Collected data entries
···

Definition dataSource (differences : DifferencesMap) : list ModelRow :=
  map (fun '(model, types) =>
    let keys := map fst types in
    Row model types (has "model_price" keys && existsb (fun rt => has rt keys) RATIO_SYNC_FIELDS)) differences.

(** [lowercase]: the case mapping of model names. *)
Definition filteredData (lowercase : jsstr -> jsstr) (rows : list ModelRow) (search filter : jsstr) : list ModelRow :=
  let data := if truthy (trim search)
              then List.filter (fun row => includes (lowercase search) (lowercase (row_model row))) rows else rows in
  if no_filter filter then data
  else List.filter (fun row => has filter (map fst (ratioTypes row))) data.

Definition upstreamNames (rows : list ModelRow) (filter : jsstr) : list jsstr :=
  nub (concat (map (fun row =>
    concat (map (fun rt => match obj_get rt (ratioTypes row) with Some e => map fst (upstreams e) | None => [] end)
              (getOrderedRatioTypes (ratioTypes row) filter))) rows)).

(** The values of one upstream that can be chosen in the rows shown. *)
Definition row_selections (upstreamName filter : jsstr) (row : ModelRow) : list ResolutionSelection :=
  omap (fun rt =>
    match upstream_value (ratioTypes row) rt upstreamName with
    | Some v => if isSelectableUpstreamValue (Some v) then Some (Selection (row_model row) rt v upstreamName) else None
    | None => None
    end) (getAlignedRatioTypes (ratioTypes row) [upstreamName] filter).
Definition bulk_selections (rows : list ModelRow) (upstreamName filter : jsstr) : list ResolutionSelection :=
  concat (map (row_selections upstreamName filter) rows).

Record UpstreamBulkSelectState := Bulk {
  displayName : jsstr; selections : list ResolutionSelection; removalPlan : ResolutionRemovalPlan;
  selectableCount : nat; selectedCount : nat }.
Definition is_selected (resolutions : ResolutionsMap) (s : ResolutionSelection) : bool :=
  isSelectedResolutionValue resolutions (s_model s) (s_ratioType s) (Some (s_value s)).
Definition bulkSelectState (differences : DifferencesMap) (resolutions : ResolutionsMap) (rows : list ModelRow)
  (filter upstreamName : jsstr) : UpstreamBulkSelectState :=
  let chosen := bulk_selections rows upstreamName filter in
  let effectiveSelections := getEffectiveResolutionSelections differences chosen in
  Bulk (getUpstreamDisplayName upstreamName) effectiveSelections
    (fold_left (fun plan s => plan_add plan (s_model s, s_ratioType s)) chosen [])
    (length effectiveSelections) (length (List.filter (is_selected resolutions) effectiveSelections)).

(** * The screen *)

Record UpstreamChannel := Channel { ch_id : Z; ch_name : jsstr; ch_base_url : jsstr; ch_type : option Z }.

Definition getDefaultEndpointForChannel (channel : UpstreamChannel) : jsstr :=
  if (ch_id channel =? MODELS_DEV_PRESET_ID)%Z then MODELS_DEV_PRESET_ENDPOINT
  else if (ch_id channel =? OFFICIAL_CHANNEL_ID)%Z then OFFICIAL_CHANNEL_ENDPOINT
  else if bool_decide (ch_type channel = Some OPENROUTER_CHANNEL_TYPE) then OPENROUTER_ENDPOINT
  else DEFAULT_ENDPOINT.

(** Endpoints by channel, filled in for the channels that have none. *)
Definition default_endpoints (channels : list UpstreamChannel) (prev : jsmap Z jsstr) : jsmap Z jsstr :=
  fold_left (fun next ch =>
    if truthy (default [] (mget (ch_id ch) next)) then next
    else mset (ch_id ch) (getDefaultEndpointForChannel ch) next) channels prev.

Record UpstreamConfig := Config { u_id : Z; u_name : jsstr; u_base_url : jsstr; u_endpoint : jsstr }.
Definition upstream_configs (channels : list UpstreamChannel) (endpoints : jsmap Z jsstr) (selectedIds : list Z)
  : list UpstreamConfig :=
  map (fun ch => Config (ch_id ch) (ch_name ch) (ch_base_url ch)
                   (str_or (default [] (mget (ch_id ch) endpoints)) DEFAULT_ENDPOINT))
    (List.filter (fun ch => has (ch_id ch) selectedIds) channels).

···

Return, unchanged, the run of lines above that opens with the line containing "else DEFAULT_ENDPOINT." and closes with the line containing "if truthy (default". Include both.

### EXERCISE RESULT:
  else DEFAULT_ENDPOINT.

(** Endpoints by channel, filled in for the channels that have none. *)
Definition default_endpoints (channels : list UpstreamChannel) (prev : jsmap Z jsstr) : jsmap Z jsstr :=
  fold_left (fun next ch =>
    if truthy (default [] (mget (ch_id ch) next)) then next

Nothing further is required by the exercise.